4.2 Além de assegurar a preservação e valorização da cultura, o museu deverá

apresentar um calendário anual de atividades como exposições, apresentações, oficinas

e cursos com o objetivo de promover a cultura local, assim como ações educativas,

respeito à diversidade cultural e participação da população neste processo de

preservação cultural.

4.3 Conforme a legislação vigente é obrigatoriedade dos museus elaborar o Plano

Museológico contendo o diagnóstico sobre a instituição, a identificação do imóvel e dos

bens culturais, a identificação do público, isto é, a quem se destina o museu, a gestão, as

exposições, as ações educativas e culturais, a forma de financiamento.

4.4 O museu deverá ter um livro contendo a data, localidade, profissão e nome dos

visitantes. Esta estatística é para conhecimento e controle do público que o frequenta.

Acervo do Museu Cultural do Diamante – Igatu, Chapada Diamantina/BA.

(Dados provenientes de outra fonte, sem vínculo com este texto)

(** * zpaint: the SelectionEngine (selection masks over RGBA pixel buffers)

    A shallow embedding of [SelectionEngine] and of the browser objects it
    works on, and proofs of what the engine's specification says of them.

    - A [Uint8ClampedArray] is a [list Z] of bytes; an [ImageData] is its
      width, its height and such a buffer of [4 * width * height] bytes.
    - A read past the end of a typed array yields [undefined], which turns
      arithmetic into [NaN]: integer-valued numbers are [option Z] with
      [None] for [NaN], and a store converts [NaN] to [0].
    - Where the source divides, takes square roots or stores into a
      [Float32Array], numbers are binary64 floats ([PrimFloat]), which is
      what a JavaScript number is; [x ** 2] is the product [x * x].
    - The coordinates and the radius of [quickSelect], and the pointer
      coordinates of the tools, are binary64 floats as well: the source
      adds and subtracts 1, multiplies, takes a square root and compares.
      [Math.floor] gives an integer, an infinity or [NaN]; a position
      within the image is an integer below [2^53], where the arithmetic
      of numbers is that of integers.
    - The radius of a morphological operation or of the median filter is
      a finite number that the source rounds up and compares after a
      product: a rational ([Q]).
    - [for] loops are folds over their index range; [continue] returns the
      loop state unchanged; the two work-list loops run on fuel.
    - [Math.exp], which an implementation approximates as it sees fit, is
      a parameter of [gaussianBlur] and of what calls it; a loop that has
      no end gives [None].
    - A tool is the record of its fields, a handler a function from the
      tool to the tool afterwards and to what it passed to its callback. *)

From Stdlib Require Import ZArith QArith Qround Qabs Floats Lia Lqa Bool List.
From stdpp Require Import base option list sorting sets gmap.
Import ListNotations.

#[local] Set Warnings "-inexact-float".
#[local] Open Scope Z_scope.

(** ** Loops *)

(** [n] iterations of [body], the index counting up from [i]. *)
Fixpoint for_up {S : Type} (n : nat) (i : Z) (body : Z -> S -> S) (s : S) : S :=
  match n with
  | O => s
  | Datatypes.S n' => for_up n' (i + 1) body (body i s)
  end.

(** [for (let i = lo; i < hi; i++) body] *)
Definition for_lt {S : Type} (lo hi : Z) (body : Z -> S -> S) (s : S) : S :=
  for_up (Z.to_nat (hi - lo)) lo body s.

(** [for (let i = lo; i <= hi; i++) body] *)
Definition for_le {S : Type} (lo hi : Z) (body : Z -> S -> S) (s : S) : S :=
  for_lt lo (hi + 1) body s.

(** [for (let i = 0; i < len; i += 4) body] *)
Definition for_step4 {S : Type} (len : Z) (body : Z -> S -> S) (s : S) : S :=
  for_lt 0 ((len + 3) / 4) (fun k => body (4 * k)) s.

(** ** Typed arrays *)

(** [a[i]]: [None] is [undefined]. *)
Definition typed_get {A : Type} (a : list A) (i : Z) : option A :=
  if i <? 0 then None else a !! Z.to_nat i.

(** The conversion a [Uint8ClampedArray] applies to an integer-valued
    number on a store. *)
Definition clamp8 (v : option Z) : Z :=
  match v with
  | None => 0
  | Some z => Z.max 0 (Z.min 255 z)
  end.

(** [a[i] = v] on a [Uint8ClampedArray]; a store out of range is dropped. *)
Definition u8_set (a : list Z) (i : Z) (v : option Z) : list Z :=
  if i <? 0 then a else <[Z.to_nat i := clamp8 v]> a.

(** Arithmetic on integer-valued numbers, [None] being [NaN]. *)
Definition js_lift2 (f : Z -> Z -> Z) (a b : option Z) : option Z :=
  match a, b with
  | Some x, Some y => Some (f x y)
  | _, _ => None
  end.
Definition js_add := js_lift2 Z.add.
Definition js_sub := js_lift2 Z.sub.
Definition js_max := js_lift2 Z.max.
Definition js_min := js_lift2 Z.min.
Definition js_abs (a : option Z) : option Z := Z.abs <$> a.

(** [a > b]: false as soon as one side is [NaN]. *)
Definition js_gt (a b : option Z) : bool :=
  match a, b with
  | Some x, Some y => y <? x
  | _, _ => false
  end.

(** ** Binary64 numbers *)

Definition float_of_Z (z : Z) : float :=
  match z with
  | Z0 => 0%float
  | Zpos _ => PrimFloat.of_uint63 (Uint63.of_Z z)
  | Zneg p => PrimFloat.opp (PrimFloat.of_uint63 (Uint63.of_Z (Zpos p)))
  end.

(** A byte read from a [Uint8ClampedArray], as a number. *)
Definition float_of_u8 (v : option Z) : float :=
  match v with
  | Some z => float_of_Z z
  | None => PrimFloat.nan
  end.

(** [Math.max(a, b)] and [Math.min(a, b)]. *)
Definition Math_max (a b : float) : float :=
  if PrimFloat.is_nan a || PrimFloat.is_nan b then PrimFloat.nan
  else if PrimFloat.ltb a b then b else a.
Definition Math_min (a b : float) : float :=
  if PrimFloat.is_nan a || PrimFloat.is_nan b then PrimFloat.nan
  else if PrimFloat.ltb b a then b else a.

(** [Math.round(x)]: the integer nearest to [x], a tie going up. *)
Definition Math_round (x : float) : float :=
  match Prim2SF x with
  | S754_finite s m e =>
      if 0 <=? e then x
      else
        let n := cond_Zopp s (Zpos m) in
        let d := 2 ^ (- e) in
        float_of_Z ((2 * n + d) / (2 * d))
  | _ => x
  end.

(** The conversion a [Uint8ClampedArray] applies to a number on a store:
    [NaN] becomes 0, the value is clamped to [0, 255] and rounded to the
    nearest integer, a tie going to the even one. *)
Definition ToUint8Clamp (x : float) : Z :=
  match Prim2SF x with
  | S754_nan => 0
  | S754_zero _ => 0
  | S754_infinity s => if s then 0 else 255
  | S754_finite true _ _ => 0
  | S754_finite false m e =>
      if 0 <=? e then Z.min 255 (Zpos m * 2 ^ e)
      else
        let d := 2 ^ (- e) in
        let q := Zpos m / d in
        let r := Zpos m mod d in
        let n :=
          if 2 * r <? d then q
          else if d <? 2 * r then q + 1
          else if Z.even q then q else q + 1 in
        Z.min 255 n
  end.

Definition u8_set_float (a : list Z) (i : Z) (v : float) : list Z :=
  if i <? 0 then a else <[Z.to_nat i := ToUint8Clamp v]> a.

(** [Math.fround]: the binary32 value a [Float32Array] keeps of a number. *)
Definition fround (x : float) : float :=
  match Prim2SF x with
  | S754_finite s m e => SF2Prim (binary_normalize 24 128 (cond_Zopp s (Zpos m)) e s)
  | _ => x
  end.

Definition f32_set (a : list float) (i : Z) (v : float) : list float :=
  if i <? 0 then a else <[Z.to_nat i := fround v]> a.

(** [a[i]] on a [Float32Array], as a number. *)
Definition f32_get (a : list float) (i : Z) : float :=
  default PrimFloat.nan (typed_get a i).

(** A number that is a zero, finite or infinite, with the sign [s]. *)
Definition sign_is (s : bool) (x : spec_float) : Prop :=
  match x with
  | S754_zero s' | S754_finite s' _ _ | S754_infinity s' => s' = s
  | S754_nan => False
  end.

(** What [Math.floor] returns: an integer, an infinity or [NaN]. *)
Inductive floored : Type :=
  | fl_int (z : Z)
  | fl_inf (negative : bool)
  | fl_nan.

Definition Math_floor (x : float) : floored :=
  match Prim2SF x with
  | S754_zero _ => fl_int 0
  | S754_infinity s => fl_inf s
  | S754_nan => fl_nan
  | S754_finite s m e =>
      let n := cond_Zopp s (Zpos m) in
      fl_int (if 0 <=? e then n * 2 ^ e else n / 2 ^ (- e))
  end.

(** [i < 0 || i >= n] for a floored number [i]: true of both infinities,
    false of [NaN]. *)
Definition out_of_range (i : floored) (n : Z) : bool :=
  match i with
  | fl_int z => (z <? 0) || (n <=? z)
  | fl_inf _ => true
  | fl_nan => false
  end.

(** A floored number in the arithmetic of an index. With an infinity the
    index is an infinity or [NaN], and it names no element, as [NaN]
    does: both are [None]. *)
Definition int_of (i : floored) : option Z :=
  match i with
  | fl_int z => Some z
  | _ => None
  end.

Definition js_mul := js_lift2 Z.mul.

(** [a[i]] and [a[i] = v] where the index is a number: no element is read
    or written at [NaN]. *)
Definition typed_get_at {A : Type} (a : list A) (i : option Z) : option A :=
  i ≫= typed_get a.

Definition u8_set_at (a : list Z) (i : option Z) (v : option Z) : list Z :=
  match i with
  | Some i => u8_set a i v
  | None => a
  end.

Definition f32_get_at (a : list float) (i : option Z) : float :=
  default PrimFloat.nan (typed_get_at a i).

(** ** Rational numbers *)

Definition Qltb (a b : Q) : bool := negb (Qle_bool b a).

(** ** The data model *)

Module ImageData.
Record t : Type := mk { width : Z; height : Z; data : list Z }.

(** [new ImageData(width, height)]: transparent black. *)
Definition create (width height : Z) : t :=
  mk width height (replicate (Z.to_nat (4 * width * height)) 0).

(** [new ImageData(new Uint8ClampedArray(data), width, height)]: a copy
    of the bytes; the constructor throws unless they are exactly
    [4 * width * height] bytes of a non-empty image. *)
Definition of_data (bytes : list Z) (width height : Z) : option t :=
  if (0 <? width) && (0 <? height) && (Z.of_nat (length bytes) =? 4 * width * height)
  then Some (mk width height bytes)
  else None.

(** What the browser guarantees of every [ImageData]. *)
Definition wf (img : t) : Prop :=
  0 < width img /\ 0 < height img /\
  Z.of_nat (length (data img)) = 4 * width img * height img /\
  Forall (fun v => 0 <= v <= 255) (data img).
End ImageData.

Module Rect.
Record t : Type := mk { x : Z; y : Z; width : Z; height : Z }.
End Rect.

Module Selection.
Record t : Type := mk { mask : ImageData.t; bounds : Rect.t; active : bool }.
End Selection.

Inductive SelectionMode : Type := mode_new | mode_add | mode_subtract | mode_intersect.

Module RGBA.
Record t : Type := mk { r : float; g : float; b : float; a : float }.
End RGBA.

Module ColorRangeOptions.
Record t : Type := mk { targetColor : RGBA.t; fuzziness : float }.
End ColorRangeOptions.

(** The engine's own state: [this.width] and [this.height]. *)
Module SelectionEngine.
Record t : Type := mk { width : Z; height : Z }.
End SelectionEngine.

(** [idx], [idx + 1], [idx + 2] take [v] and [idx + 3] takes [alpha]. *)
Definition write_pixel (buf : list Z) (idx : Z) (v alpha : option Z) : list Z :=
  u8_set (u8_set (u8_set (u8_set buf idx v) (idx + 1) v) (idx + 2) v) (idx + 3) alpha.

(** Channel [c] (0 to 3: R, G, B, A) of the pixel at linear position [k]. *)
Definition channel (buf : list Z) (k c : Z) : option Z := typed_get buf (4 * k + c).

Definition pixel_of (buf : list Z) (k : Z) : option Z * option Z * option Z * option Z :=
  (channel buf k 0, channel buf k 1, channel buf k 2, channel buf k 3).

(** The strength of a mask at [(x, y)]: its red channel, the one every
    operation reads. *)
Definition strength (mask : ImageData.t) (x y : Z) : option Z :=
  typed_get (ImageData.data mask) ((y * ImageData.width mask + x) * 4).

(** The invariant the specification asks of a mask: the strength in all
    four channels. *)
Definition replicated (buf : list Z) (k : Z) : Prop :=
  exists v, pixel_of buf k = (Some v, Some v, Some v, Some v).

(** What the mask operations establish instead: the strength in R, G and
    B, and an opaque alpha. *)
Definition grey_opaque (buf : list Z) (k : Z) : Prop :=
  exists v, 0 <= v <= 255 /\ pixel_of buf k = (Some v, Some v, Some v, Some 255).

(** A pixel with one byte in R, G and B, whatever its alpha. *)
Definition grey (buf : list Z) (k : Z) : Prop :=
  exists v, channel buf k 0 = Some v /\ channel buf k 1 = Some v /\ channel buf k 2 = Some v.

(** A pixel that is fully selected, as [quickSelect] paints it. *)
Definition selected (mask : list Z) (pos : Z) : Prop :=
  pixel_of mask pos = (Some 255, Some 255, Some 255, Some 255).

O Museu Cultural do Diamante tem a finalidade de recolher, classificar, conservar e

expor elementos característicos da sociedade garimpeira. São objetos de valor histórico

relacionados com a mineração que iniciou em 1844 e finalizou por volta de 1940. O

acervo poderá conter artefatos religiosos, instrumentos de castigos, mobiliário,

partituras de músicas, utensílios do garimpo entre outros. Assim como, objetos

produzidos pela população que represente a cultura, memória e história do garimpo.

Estes objetos foram denominados, neste trabalho, de contemporâneos.

Artefatos religiosos:

A religião, sobretudo a católica, estava presente na sociedade garimpeira e se

manifestava nas celebrações como a Festa do Divino em Andaraí e a de São

Sebastião no distrito de Igatu (realizadas até o momento). Assim como nos

objetos sacros como os santos, esculturas em madeiras, oratórios etc. Há

também artefatos das religiões de origem africana, que está presente na Chapada

Diamantina.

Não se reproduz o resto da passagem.